* **Given information**:
----------
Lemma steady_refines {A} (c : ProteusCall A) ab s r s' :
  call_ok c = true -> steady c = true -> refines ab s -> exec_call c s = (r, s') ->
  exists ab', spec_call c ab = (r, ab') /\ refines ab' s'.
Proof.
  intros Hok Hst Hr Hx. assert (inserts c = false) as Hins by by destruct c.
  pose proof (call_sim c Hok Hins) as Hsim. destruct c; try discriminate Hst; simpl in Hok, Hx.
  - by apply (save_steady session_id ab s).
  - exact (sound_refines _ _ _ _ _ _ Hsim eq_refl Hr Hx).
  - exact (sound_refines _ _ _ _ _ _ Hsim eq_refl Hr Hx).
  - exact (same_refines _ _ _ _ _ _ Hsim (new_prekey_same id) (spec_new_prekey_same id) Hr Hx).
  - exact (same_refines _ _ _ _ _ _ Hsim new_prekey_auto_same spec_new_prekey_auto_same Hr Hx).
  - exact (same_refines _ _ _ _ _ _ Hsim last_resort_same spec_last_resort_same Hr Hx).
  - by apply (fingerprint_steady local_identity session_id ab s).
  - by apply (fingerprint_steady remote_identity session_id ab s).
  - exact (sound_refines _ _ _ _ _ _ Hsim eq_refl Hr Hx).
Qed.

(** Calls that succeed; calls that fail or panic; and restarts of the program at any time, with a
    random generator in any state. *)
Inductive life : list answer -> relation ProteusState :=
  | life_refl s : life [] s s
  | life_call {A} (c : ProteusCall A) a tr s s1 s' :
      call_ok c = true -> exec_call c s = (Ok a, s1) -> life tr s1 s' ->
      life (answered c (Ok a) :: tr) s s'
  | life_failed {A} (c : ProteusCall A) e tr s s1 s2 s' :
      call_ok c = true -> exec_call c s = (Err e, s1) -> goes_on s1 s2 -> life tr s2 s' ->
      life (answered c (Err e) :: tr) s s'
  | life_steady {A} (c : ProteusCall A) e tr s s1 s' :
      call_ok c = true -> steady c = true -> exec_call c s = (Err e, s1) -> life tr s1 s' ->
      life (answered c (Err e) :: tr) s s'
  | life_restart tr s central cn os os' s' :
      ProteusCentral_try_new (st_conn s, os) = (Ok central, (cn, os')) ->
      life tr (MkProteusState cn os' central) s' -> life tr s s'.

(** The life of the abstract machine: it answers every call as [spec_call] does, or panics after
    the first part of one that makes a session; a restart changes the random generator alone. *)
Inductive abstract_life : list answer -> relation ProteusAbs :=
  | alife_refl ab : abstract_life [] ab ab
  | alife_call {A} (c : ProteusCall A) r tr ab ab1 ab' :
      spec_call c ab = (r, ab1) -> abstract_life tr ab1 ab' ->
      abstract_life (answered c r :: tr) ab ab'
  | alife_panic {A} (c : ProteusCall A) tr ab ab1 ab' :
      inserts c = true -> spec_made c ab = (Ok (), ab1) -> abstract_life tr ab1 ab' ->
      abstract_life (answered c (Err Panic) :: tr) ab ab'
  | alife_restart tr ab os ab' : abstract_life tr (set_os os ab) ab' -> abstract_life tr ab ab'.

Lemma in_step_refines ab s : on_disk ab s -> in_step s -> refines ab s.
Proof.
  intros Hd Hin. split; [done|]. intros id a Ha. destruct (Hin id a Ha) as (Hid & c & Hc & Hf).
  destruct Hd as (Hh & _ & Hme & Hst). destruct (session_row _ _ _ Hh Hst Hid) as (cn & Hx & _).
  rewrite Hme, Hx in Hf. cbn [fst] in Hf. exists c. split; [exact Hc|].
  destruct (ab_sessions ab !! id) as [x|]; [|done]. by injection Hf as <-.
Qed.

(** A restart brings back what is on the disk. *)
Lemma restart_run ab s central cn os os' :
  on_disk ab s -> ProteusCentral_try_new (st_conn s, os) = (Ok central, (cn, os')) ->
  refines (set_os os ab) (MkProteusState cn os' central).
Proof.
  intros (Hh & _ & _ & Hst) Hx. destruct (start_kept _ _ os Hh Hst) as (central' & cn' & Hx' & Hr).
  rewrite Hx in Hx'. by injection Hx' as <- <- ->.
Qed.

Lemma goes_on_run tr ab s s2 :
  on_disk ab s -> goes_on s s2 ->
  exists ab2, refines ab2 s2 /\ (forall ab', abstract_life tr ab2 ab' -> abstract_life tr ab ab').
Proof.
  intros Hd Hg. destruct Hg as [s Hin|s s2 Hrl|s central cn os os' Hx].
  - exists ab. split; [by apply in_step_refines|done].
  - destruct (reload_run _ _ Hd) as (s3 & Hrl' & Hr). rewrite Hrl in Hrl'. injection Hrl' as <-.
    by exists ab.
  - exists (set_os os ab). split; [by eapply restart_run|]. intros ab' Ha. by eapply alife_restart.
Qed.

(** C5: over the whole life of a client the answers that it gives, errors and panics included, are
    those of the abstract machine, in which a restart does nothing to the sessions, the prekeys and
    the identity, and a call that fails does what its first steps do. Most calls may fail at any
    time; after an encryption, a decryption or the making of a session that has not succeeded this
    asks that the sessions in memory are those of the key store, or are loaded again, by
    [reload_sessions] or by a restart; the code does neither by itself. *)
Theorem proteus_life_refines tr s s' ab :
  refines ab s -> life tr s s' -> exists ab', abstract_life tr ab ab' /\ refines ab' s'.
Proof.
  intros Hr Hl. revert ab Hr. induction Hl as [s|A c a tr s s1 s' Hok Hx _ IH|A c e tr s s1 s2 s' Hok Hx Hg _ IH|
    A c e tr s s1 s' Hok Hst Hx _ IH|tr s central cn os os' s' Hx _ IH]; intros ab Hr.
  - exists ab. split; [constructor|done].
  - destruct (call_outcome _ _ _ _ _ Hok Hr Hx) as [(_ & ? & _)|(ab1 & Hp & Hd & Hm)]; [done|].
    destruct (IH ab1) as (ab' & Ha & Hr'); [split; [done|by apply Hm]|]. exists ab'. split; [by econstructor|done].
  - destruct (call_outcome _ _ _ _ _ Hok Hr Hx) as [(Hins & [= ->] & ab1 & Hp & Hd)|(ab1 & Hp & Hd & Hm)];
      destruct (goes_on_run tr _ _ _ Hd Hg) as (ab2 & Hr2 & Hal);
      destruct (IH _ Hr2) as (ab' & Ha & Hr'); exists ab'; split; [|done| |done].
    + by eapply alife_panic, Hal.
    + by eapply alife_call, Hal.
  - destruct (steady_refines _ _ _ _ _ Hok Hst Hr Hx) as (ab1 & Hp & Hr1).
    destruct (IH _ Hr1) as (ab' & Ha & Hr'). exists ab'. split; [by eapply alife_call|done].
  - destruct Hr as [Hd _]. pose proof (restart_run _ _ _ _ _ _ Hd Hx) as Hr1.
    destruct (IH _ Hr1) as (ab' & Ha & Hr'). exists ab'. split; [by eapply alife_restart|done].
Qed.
----------
* **What the task requires**: The answer should be an exact reproduction of all the entries.

* **Output of the task**:
Lemma steady_refines {A} (c : ProteusCall A) ab s r s' :
  call_ok c = true -> steady c = true -> refines ab s -> exec_call c s = (r, s') ->
  exists ab', spec_call c ab = (r, ab') /\ refines ab' s'.
Proof.
  intros Hok Hst Hr Hx. assert (inserts c = false) as Hins by by destruct c.
  pose proof (call_sim c Hok Hins) as Hsim. destruct c; try discriminate Hst; simpl in Hok, Hx.
  - by apply (save_steady session_id ab s).
  - exact (sound_refines _ _ _ _ _ _ Hsim eq_refl Hr Hx).
  - exact (sound_refines _ _ _ _ _ _ Hsim eq_refl Hr Hx).
  - exact (same_refines _ _ _ _ _ _ Hsim (new_prekey_same id) (spec_new_prekey_same id) Hr Hx).
  - exact (same_refines _ _ _ _ _ _ Hsim new_prekey_auto_same spec_new_prekey_auto_same Hr Hx).
  - exact (same_refines _ _ _ _ _ _ Hsim last_resort_same spec_last_resort_same Hr Hx).
  - by apply (fingerprint_steady local_identity session_id ab s).
  - by apply (fingerprint_steady remote_identity session_id ab s).
  - exact (sound_refines _ _ _ _ _ _ Hsim eq_refl Hr Hx).
Qed.

(** Calls that succeed; calls that fail or panic; and restarts of the program at any time, with a
    random generator in any state. *)
Inductive life : list answer -> relation ProteusState :=
  | life_refl s : life [] s s
  | life_call {A} (c : ProteusCall A) a tr s s1 s' :
      call_ok c = true -> exec_call c s = (Ok a, s1) -> life tr s1 s' ->
      life (answered c (Ok a) :: tr) s s'
  | life_failed {A} (c : ProteusCall A) e tr s s1 s2 s' :
      call_ok c = true -> exec_call c s = (Err e, s1) -> goes_on s1 s2 -> life tr s2 s' ->
      life (answered c (Err e) :: tr) s s'
  | life_steady {A} (c : ProteusCall A) e tr s s1 s' :
      call_ok c = true -> steady c = true -> exec_call c s = (Err e, s1) -> life tr s1 s' ->
      life (answered c (Err e) :: tr) s s'
  | life_restart tr s central cn os os' s' :
      ProteusCentral_try_new (st_conn s, os) = (Ok central, (cn, os')) ->
      life tr (MkProteusState cn os' central) s' -> life tr s s'.

(** The life of the abstract machine: it answers every call as [spec_call] does, or panics after
    the first part of one that makes a session; a restart changes the random generator alone. *)
Inductive abstract_life : list answer -> relation ProteusAbs :=
  | alife_refl ab : abstract_life [] ab ab
  | alife_call {A} (c : ProteusCall A) r tr ab ab1 ab' :
      spec_call c ab = (r, ab1) -> abstract_life tr ab1 ab' ->
      abstract_life (answered c r :: tr) ab ab'
  | alife_panic {A} (c : ProteusCall A) tr ab ab1 ab' :
      inserts c = true -> spec_made c ab = (Ok (), ab1) -> abstract_life tr ab1 ab' ->
      abstract_life (answered c (Err Panic) :: tr) ab ab'
  | alife_restart tr ab os ab' : abstract_life tr (set_os os ab) ab' -> abstract_life tr ab ab'.

Lemma in_step_refines ab s : on_disk ab s -> in_step s -> refines ab s.
Proof.
  intros Hd Hin. split; [done|]. intros id a Ha. destruct (Hin id a Ha) as (Hid & c & Hc & Hf).
  destruct Hd as (Hh & _ & Hme & Hst). destruct (session_row _ _ _ Hh Hst Hid) as (cn & Hx & _).
  rewrite Hme, Hx in Hf. cbn [fst] in Hf. exists c. split; [exact Hc|].
  destruct (ab_sessions ab !! id) as [x|]; [|done]. by injection Hf as <-.
Qed.

(** A restart brings back what is on the disk. *)
Lemma restart_run ab s central cn os os' :
  on_disk ab s -> ProteusCentral_try_new (st_conn s, os) = (Ok central, (cn, os')) ->
  refines (set_os os ab) (MkProteusState cn os' central).
Proof.
  intros (Hh & _ & _ & Hst) Hx. destruct (start_kept _ _ os Hh Hst) as (central' & cn' & Hx' & Hr).
  rewrite Hx in Hx'. by injection Hx' as <- <- ->.
Qed.

Lemma goes_on_run tr ab s s2 :
  on_disk ab s -> goes_on s s2 ->
  exists ab2, refines ab2 s2 /\ (forall ab', abstract_life tr ab2 ab' -> abstract_life tr ab ab').
Proof.
  intros Hd Hg. destruct Hg as [s Hin|s s2 Hrl|s central cn os os' Hx].
  - exists ab. split; [by apply in_step_refines|done].
  - destruct (reload_run _ _ Hd) as (s3 & Hrl' & Hr). rewrite Hrl in Hrl'. injection Hrl' as <-.
    by exists ab.
  - exists (set_os os ab). split; [by eapply restart_run|]. intros ab' Ha. by eapply alife_restart.
Qed.

(** C5: over the whole life of a client the answers that it gives, errors and panics included, are
    those of the abstract machine, in which a restart does nothing to the sessions, the prekeys and
    the identity, and a call that fails does what its first steps do. Most calls may fail at any
    time; after an encryption, a decryption or the making of a session that has not succeeded this
    asks that the sessions in memory are those of the key store, or are loaded again, by
    [reload_sessions] or by a restart; the code does neither by itself. *)
Theorem proteus_life_refines tr s s' ab :
  refines ab s -> life tr s s' -> exists ab', abstract_life tr ab ab' /\ refines ab' s'.
Proof.
  intros Hr Hl. revert ab Hr. induction Hl as [s|A c a tr s s1 s' Hok Hx _ IH|A c e tr s s1 s2 s' Hok Hx Hg _ IH|
    A c e tr s s1 s' Hok Hst Hx _ IH|tr s central cn os os' s' Hx _ IH]; intros ab Hr.
  - exists ab. split; [constructor|done].
  - destruct (call_outcome _ _ _ _ _ Hok Hr Hx) as [(_ & ? & _)|(ab1 & Hp & Hd & Hm)]; [done|].
    destruct (IH ab1) as (ab' & Ha & Hr'); [split; [done|by apply Hm]|]. exists ab'. split; [by econstructor|done].
  - destruct (call_outcome _ _ _ _ _ Hok Hr Hx) as [(Hins & [= ->] & ab1 & Hp & Hd)|(ab1 & Hp & Hd & Hm)];
      destruct (goes_on_run tr _ _ _ Hd Hg) as (ab2 & Hr2 & Hal);
      destruct (IH _ Hr2) as (ab' & Ha & Hr'); exists ab'; split; [|done| |done].
    + by eapply alife_panic, Hal.
    + by eapply alife_call, Hal.
  - destruct (steady_refines _ _ _ _ _ Hok Hst Hr Hx) as (ab1 & Hp & Hr1).
    destruct (IH _ Hr1) as (ab' & Ha & Hr'). exists ab'. split; [by eapply alife_call|done].
  - destruct Hr as [Hd _]. pose proof (restart_run _ _ _ _ _ _ Hd Hx) as Hr1.
    destruct (IH _ Hr1) as (ab' & Ha & Hr'). exists ab'. split; [by eapply alife_restart|done].
Qed.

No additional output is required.